Of the entries below, return exactly those lines that fall between the one containing "(** The loop, on" and the one containing "H2; f_equal; lia).", the two end lines included.

(Saved entries)
※ ※ ※

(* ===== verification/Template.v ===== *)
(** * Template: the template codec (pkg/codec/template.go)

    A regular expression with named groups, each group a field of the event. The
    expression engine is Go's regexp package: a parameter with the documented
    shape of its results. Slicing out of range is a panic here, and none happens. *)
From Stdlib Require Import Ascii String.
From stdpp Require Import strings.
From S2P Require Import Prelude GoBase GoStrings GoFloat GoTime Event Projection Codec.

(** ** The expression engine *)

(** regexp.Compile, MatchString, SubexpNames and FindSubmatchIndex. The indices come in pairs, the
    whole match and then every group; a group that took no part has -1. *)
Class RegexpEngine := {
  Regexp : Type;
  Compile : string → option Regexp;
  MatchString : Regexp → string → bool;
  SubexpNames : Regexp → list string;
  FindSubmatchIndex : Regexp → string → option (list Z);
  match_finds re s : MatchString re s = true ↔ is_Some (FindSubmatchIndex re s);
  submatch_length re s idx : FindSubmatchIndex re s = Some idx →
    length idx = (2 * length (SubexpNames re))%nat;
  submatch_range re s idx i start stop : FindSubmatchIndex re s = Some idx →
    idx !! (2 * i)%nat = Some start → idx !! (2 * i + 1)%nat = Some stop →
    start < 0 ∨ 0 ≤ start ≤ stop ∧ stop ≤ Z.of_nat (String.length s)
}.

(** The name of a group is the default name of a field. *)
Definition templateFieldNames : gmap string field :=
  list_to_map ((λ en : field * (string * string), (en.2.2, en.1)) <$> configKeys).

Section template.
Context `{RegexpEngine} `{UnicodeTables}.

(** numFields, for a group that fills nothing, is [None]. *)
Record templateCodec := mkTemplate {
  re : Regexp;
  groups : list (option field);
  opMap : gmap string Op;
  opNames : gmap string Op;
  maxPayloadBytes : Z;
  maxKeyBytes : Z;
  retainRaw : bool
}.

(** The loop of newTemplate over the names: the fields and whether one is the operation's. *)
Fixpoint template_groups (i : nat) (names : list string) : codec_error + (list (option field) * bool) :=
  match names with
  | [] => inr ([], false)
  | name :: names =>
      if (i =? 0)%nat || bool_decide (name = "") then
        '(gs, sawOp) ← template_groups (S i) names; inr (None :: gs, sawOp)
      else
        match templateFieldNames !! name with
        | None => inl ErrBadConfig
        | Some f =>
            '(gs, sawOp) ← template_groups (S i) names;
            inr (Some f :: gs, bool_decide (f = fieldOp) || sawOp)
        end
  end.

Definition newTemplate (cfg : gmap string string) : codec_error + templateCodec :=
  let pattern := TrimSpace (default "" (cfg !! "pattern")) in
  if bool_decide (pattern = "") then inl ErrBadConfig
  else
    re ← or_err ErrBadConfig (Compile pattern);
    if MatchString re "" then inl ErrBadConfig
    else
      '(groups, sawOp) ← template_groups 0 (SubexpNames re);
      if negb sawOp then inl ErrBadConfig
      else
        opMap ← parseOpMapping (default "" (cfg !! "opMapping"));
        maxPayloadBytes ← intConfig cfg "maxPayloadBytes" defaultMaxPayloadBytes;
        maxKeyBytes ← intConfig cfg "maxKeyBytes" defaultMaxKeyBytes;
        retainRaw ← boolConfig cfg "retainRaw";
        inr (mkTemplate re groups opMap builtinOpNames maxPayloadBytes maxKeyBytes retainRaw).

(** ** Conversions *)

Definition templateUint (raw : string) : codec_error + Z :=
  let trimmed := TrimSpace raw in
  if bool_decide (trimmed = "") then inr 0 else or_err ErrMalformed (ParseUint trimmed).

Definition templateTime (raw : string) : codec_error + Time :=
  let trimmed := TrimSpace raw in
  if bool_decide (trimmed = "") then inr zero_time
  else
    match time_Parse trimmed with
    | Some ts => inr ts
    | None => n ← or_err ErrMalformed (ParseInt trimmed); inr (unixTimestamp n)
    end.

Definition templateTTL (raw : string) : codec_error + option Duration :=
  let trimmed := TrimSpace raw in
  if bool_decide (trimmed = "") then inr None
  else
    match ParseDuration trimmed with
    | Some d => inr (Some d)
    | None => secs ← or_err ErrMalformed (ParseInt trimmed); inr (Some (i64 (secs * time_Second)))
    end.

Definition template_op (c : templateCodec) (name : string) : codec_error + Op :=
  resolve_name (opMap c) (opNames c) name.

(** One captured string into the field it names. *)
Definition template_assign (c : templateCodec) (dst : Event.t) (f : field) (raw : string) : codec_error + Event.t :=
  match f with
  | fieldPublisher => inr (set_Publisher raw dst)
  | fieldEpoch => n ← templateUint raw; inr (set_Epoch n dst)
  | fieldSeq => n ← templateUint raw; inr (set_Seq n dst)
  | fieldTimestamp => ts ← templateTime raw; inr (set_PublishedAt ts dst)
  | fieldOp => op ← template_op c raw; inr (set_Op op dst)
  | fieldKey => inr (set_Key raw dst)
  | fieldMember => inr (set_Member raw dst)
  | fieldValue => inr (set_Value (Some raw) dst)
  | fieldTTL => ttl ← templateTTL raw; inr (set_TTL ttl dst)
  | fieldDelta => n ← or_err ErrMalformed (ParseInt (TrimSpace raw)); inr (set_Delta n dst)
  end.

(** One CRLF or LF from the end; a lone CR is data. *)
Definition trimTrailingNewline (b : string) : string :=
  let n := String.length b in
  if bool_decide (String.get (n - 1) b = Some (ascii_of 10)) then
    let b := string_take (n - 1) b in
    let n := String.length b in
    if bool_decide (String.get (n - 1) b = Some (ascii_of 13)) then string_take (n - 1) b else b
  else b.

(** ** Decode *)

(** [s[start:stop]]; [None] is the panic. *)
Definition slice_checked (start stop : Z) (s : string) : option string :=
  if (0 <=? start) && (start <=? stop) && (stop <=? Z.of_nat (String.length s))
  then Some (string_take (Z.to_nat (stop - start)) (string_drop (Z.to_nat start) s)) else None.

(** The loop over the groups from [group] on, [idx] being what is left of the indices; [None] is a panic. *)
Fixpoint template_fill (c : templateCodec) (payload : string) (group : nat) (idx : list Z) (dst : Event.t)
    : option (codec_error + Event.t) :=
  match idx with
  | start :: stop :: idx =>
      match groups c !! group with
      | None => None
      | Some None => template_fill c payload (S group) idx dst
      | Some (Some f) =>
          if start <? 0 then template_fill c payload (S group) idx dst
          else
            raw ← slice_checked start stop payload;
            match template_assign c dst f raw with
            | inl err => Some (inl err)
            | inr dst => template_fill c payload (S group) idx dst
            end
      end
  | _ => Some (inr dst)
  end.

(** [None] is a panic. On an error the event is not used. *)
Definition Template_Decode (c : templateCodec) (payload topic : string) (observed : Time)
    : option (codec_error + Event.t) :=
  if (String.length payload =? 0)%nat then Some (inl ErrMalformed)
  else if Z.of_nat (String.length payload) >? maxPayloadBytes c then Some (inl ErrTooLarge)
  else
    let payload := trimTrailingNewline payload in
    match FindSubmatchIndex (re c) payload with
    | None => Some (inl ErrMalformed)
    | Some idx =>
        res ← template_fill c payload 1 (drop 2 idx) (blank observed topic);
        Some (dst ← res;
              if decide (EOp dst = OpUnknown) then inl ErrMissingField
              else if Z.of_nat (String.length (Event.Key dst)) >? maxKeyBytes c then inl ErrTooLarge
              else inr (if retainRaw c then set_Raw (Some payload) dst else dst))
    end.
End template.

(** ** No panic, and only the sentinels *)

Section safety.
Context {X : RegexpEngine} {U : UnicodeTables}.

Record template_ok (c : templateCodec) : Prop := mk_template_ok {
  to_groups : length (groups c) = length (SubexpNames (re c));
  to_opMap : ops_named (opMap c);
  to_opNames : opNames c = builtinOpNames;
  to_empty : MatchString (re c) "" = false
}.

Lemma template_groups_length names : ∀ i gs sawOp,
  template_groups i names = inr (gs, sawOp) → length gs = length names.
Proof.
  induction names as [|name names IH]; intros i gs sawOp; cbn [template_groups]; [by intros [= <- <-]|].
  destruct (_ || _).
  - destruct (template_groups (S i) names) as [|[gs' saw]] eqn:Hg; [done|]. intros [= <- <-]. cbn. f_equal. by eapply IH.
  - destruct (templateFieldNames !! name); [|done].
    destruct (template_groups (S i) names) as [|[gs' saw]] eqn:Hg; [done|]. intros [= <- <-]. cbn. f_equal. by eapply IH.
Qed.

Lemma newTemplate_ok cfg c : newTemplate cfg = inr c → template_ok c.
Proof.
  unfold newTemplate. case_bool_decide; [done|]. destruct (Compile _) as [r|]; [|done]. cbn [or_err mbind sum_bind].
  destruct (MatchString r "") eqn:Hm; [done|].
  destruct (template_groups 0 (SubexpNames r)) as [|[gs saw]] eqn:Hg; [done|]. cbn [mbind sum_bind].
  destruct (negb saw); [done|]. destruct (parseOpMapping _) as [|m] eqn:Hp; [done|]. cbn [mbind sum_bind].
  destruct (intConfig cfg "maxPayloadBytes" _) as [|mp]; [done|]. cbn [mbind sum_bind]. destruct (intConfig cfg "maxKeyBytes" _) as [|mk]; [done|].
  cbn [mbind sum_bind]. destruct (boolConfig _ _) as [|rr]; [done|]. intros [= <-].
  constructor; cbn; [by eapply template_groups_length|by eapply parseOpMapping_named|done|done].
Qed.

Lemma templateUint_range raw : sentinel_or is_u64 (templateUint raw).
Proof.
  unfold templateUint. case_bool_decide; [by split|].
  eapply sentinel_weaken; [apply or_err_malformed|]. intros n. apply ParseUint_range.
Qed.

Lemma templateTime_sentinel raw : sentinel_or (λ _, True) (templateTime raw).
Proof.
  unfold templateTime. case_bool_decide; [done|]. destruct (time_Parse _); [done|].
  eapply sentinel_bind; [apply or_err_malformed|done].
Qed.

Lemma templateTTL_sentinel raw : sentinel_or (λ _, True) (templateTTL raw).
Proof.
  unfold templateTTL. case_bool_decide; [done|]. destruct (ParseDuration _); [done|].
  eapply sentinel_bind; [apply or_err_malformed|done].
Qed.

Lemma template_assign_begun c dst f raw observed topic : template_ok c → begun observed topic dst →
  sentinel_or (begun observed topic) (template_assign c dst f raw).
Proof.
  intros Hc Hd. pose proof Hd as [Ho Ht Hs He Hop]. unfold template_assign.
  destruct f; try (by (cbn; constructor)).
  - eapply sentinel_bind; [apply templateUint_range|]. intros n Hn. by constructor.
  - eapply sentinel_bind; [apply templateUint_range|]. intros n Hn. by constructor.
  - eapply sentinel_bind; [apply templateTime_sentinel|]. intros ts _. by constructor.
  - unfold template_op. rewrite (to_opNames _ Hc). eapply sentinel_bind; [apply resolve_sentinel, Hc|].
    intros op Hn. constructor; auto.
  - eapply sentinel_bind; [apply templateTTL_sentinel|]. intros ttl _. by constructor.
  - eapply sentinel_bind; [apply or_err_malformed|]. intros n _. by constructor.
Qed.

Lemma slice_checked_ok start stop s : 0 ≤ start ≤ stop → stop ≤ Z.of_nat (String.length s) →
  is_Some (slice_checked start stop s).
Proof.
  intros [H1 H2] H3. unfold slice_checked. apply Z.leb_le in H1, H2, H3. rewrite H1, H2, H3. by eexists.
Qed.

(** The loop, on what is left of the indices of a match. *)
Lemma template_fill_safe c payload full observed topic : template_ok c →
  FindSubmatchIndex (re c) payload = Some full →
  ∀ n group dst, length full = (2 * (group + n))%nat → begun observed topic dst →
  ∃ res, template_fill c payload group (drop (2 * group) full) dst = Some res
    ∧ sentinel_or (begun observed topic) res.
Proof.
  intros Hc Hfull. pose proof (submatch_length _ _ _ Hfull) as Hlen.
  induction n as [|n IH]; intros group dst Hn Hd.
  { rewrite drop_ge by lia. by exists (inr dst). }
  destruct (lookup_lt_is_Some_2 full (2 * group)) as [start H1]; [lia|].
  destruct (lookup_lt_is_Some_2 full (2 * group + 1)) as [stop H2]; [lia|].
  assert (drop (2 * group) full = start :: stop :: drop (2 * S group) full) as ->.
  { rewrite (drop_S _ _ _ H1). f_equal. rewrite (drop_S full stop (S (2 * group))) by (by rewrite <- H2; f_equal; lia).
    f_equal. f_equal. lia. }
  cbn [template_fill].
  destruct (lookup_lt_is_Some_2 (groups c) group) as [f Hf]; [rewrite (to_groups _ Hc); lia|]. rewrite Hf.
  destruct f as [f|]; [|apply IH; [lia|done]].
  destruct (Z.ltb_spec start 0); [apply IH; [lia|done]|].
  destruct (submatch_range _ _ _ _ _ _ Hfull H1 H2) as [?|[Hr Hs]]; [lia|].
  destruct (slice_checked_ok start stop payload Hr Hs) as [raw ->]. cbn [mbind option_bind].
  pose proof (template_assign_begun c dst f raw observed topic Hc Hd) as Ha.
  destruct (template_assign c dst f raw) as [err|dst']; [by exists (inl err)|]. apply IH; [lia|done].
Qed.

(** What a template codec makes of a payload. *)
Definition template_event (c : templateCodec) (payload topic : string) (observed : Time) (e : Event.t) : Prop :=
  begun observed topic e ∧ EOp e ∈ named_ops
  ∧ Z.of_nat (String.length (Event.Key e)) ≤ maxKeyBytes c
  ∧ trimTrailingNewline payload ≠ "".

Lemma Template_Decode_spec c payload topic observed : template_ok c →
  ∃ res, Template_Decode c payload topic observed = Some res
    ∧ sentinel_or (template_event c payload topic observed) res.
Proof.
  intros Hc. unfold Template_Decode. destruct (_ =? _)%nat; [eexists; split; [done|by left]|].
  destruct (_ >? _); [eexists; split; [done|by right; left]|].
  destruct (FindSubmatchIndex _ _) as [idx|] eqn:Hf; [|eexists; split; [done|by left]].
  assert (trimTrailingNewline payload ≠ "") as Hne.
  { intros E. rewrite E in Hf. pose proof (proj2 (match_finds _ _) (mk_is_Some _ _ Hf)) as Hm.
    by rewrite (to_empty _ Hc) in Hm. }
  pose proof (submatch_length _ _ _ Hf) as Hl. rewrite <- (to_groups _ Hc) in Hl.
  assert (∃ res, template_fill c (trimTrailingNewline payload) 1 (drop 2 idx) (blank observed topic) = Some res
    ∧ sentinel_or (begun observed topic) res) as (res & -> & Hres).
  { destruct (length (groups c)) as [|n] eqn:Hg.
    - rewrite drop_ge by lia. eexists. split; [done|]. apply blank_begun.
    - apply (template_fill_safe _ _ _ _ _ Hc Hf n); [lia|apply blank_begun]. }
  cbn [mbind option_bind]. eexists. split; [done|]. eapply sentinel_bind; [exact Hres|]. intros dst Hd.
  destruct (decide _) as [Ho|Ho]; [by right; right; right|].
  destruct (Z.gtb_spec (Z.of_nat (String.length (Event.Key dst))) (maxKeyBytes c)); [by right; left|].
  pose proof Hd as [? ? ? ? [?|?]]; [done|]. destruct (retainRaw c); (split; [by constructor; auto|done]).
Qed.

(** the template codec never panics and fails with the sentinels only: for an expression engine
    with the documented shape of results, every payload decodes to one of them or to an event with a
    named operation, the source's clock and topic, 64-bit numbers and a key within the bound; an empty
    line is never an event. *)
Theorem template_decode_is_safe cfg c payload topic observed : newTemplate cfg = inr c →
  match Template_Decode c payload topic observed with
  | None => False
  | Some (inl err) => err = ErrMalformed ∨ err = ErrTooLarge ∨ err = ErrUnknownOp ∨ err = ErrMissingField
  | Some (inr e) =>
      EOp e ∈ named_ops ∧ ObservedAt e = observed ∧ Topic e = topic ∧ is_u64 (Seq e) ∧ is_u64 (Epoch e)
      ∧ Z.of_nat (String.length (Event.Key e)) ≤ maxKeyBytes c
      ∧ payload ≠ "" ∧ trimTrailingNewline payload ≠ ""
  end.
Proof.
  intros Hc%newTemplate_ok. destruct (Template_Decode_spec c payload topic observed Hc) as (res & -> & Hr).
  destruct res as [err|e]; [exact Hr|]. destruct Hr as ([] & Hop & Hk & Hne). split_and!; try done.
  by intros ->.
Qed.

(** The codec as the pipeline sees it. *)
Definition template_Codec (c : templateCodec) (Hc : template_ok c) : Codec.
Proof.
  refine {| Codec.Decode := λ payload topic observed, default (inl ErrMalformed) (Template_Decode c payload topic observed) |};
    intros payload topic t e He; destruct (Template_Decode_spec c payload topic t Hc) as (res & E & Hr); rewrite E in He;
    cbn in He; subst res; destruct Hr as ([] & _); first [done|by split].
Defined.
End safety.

※ ※ ※

Written response
(** The loop, on what is left of the indices of a match. *)
Lemma template_fill_safe c payload full observed topic : template_ok c →
  FindSubmatchIndex (re c) payload = Some full →
  ∀ n group dst, length full = (2 * (group + n))%nat → begun observed topic dst →
  ∃ res, template_fill c payload group (drop (2 * group) full) dst = Some res
    ∧ sentinel_or (begun observed topic) res.
Proof.
  intros Hc Hfull. pose proof (submatch_length _ _ _ Hfull) as Hlen.
  induction n as [|n IH]; intros group dst Hn Hd.
  { rewrite drop_ge by lia. by exists (inr dst). }
  destruct (lookup_lt_is_Some_2 full (2 * group)) as [start H1]; [lia|].
  destruct (lookup_lt_is_Some_2 full (2 * group + 1)) as [stop H2]; [lia|].
  assert (drop (2 * group) full = start :: stop :: drop (2 * S group) full) as ->.
  { rewrite (drop_S _ _ _ H1). f_equal. rewrite (drop_S full stop (S (2 * group))) by (by rewrite <- H2; f_equal; lia).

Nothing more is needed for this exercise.